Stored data
(* ===== verification/Capture.v ===== *)
(** * The syntax arena and captures (src/syntax_materializer/arena.rs, capture.rs)

    The builder addresses syntax nodes by their index in an arena; what it reads off a
    node is a [Capture], and the tables of the graph are chosen by capture name and node
    type. *)
From S2P Require Import Prelude Order Text Json Normalize Rows.

(** ** Labels of JSON values *)
(** [f] of the value under [k], if any. *)
Definition get_with {B} (f : Value -> B) (k : string) : Map -> option B :=
  fix go m := match m with
              | [] => None
              | (k', v) :: m => if String.eqb k k' then Some (f v) else go m
              end.

(** The first key that is present decides: no label there is no label at all, an empty
    one passes to the next key. *)
Definition object_label (label : Value -> option string) (m : Map) : list string -> option string :=
  fix go keys := match keys with
                 | [] => None
                 | k :: keys => match get_with label k m with
                                | None => go keys
                                | Some None => None
                                | Some (Some l) => if is_empty l then go keys else Some l
                                end
                 end.

Fixpoint json_value_label (v : Value) : option string :=
  match v with
  | VString s => Some (trim s)
  | VNumber d => Some d
  | VBool b => Some (show_bool b)
  | VObject m => object_label json_value_label m ["id"; "name"; "arg"; "attr"; "value"]
  | _ => None
  end.

(** The first nonempty label of the keys, in their order. *)
Definition first_label (label : Value -> option string) (m : Map) : list string -> option string :=
  fix go keys := match keys with
                 | [] => None
                 | k :: keys => match get_with label k m with
                                | Some (Some l) => if is_empty l then go keys else Some l
                                | _ => go keys
                                end
                 end.

Definition metadata_keys : list string :=
  ["name"; "id"; "arg"; "attr"; "module"] ++ ["value"] ++
  ["name"; "module"; "path"; "function"; "type"; "return_type"; "declarator"].

Fixpoint metadata_value_label (v : Value) : option string :=
  match v with
  | VString s => Some s
  | VNumber d => Some d
  | VBool b => Some (show_bool b)
  | VArray items =>
      Some ("[" +:+ join ", " ((fun i => "'" +:+ i +:+ "'") <$>
              omap (fun o => o) (List.map metadata_value_label items)) +:+ "]")
  | VObject m => first_label metadata_value_label m metadata_keys
  | Null => None
  end.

Your assignment: The answer should consist of all the lines above, retyped exactly.

Answer for this exercise:
(* ===== verification/Capture.v ===== *)
(** * The syntax arena and captures (src/syntax_materializer/arena.rs, capture.rs)

    The builder addresses syntax nodes by their index in an arena; what it reads off a
    node is a [Capture], and the tables of the graph are chosen by capture name and node
    type. *)
From S2P Require Import Prelude Order Text Json Normalize Rows.

(** ** Labels of JSON values *)
(** [f] of the value under [k], if any. *)
Definition get_with {B} (f : Value -> B) (k : string) : Map -> option B :=
  fix go m := match m with
              | [] => None
              | (k', v) :: m => if String.eqb k k' then Some (f v) else go m
              end.

(** The first key that is present decides: no label there is no label at all, an empty
    one passes to the next key. *)
Definition object_label (label : Value -> option string) (m : Map) : list string -> option string :=
  fix go keys := match keys with
                 | [] => None
                 | k :: keys => match get_with label k m with
                                | None => go keys
                                | Some None => None
                                | Some (Some l) => if is_empty l then go keys else Some l
                                end
                 end.

Fixpoint json_value_label (v : Value) : option string :=
  match v with
  | VString s => Some (trim s)
  | VNumber d => Some d
  | VBool b => Some (show_bool b)
  | VObject m => object_label json_value_label m ["id"; "name"; "arg"; "attr"; "value"]
  | _ => None
  end.

(** The first nonempty label of the keys, in their order. *)
Definition first_label (label : Value -> option string) (m : Map) : list string -> option string :=
  fix go keys := match keys with
                 | [] => None
                 | k :: keys => match get_with label k m with
                                | Some (Some l) => if is_empty l then go keys else Some l
                                | _ => go keys
                                end
                 end.

Definition metadata_keys : list string :=
  ["name"; "id"; "arg"; "attr"; "module"] ++ ["value"] ++
  ["name"; "module"; "path"; "function"; "type"; "return_type"; "declarator"].

Fixpoint metadata_value_label (v : Value) : option string :=
  match v with
  | VString s => Some s
  | VNumber d => Some d
  | VBool b => Some (show_bool b)
  | VArray items =>
      Some ("[" +:+ join ", " ((fun i => "'" +:+ i +:+ "'") <$>
              omap (fun o => o) (List.map metadata_value_label items)) +:+ "]")
  | VObject m => first_label metadata_value_label m metadata_keys
  | Null => None
  end.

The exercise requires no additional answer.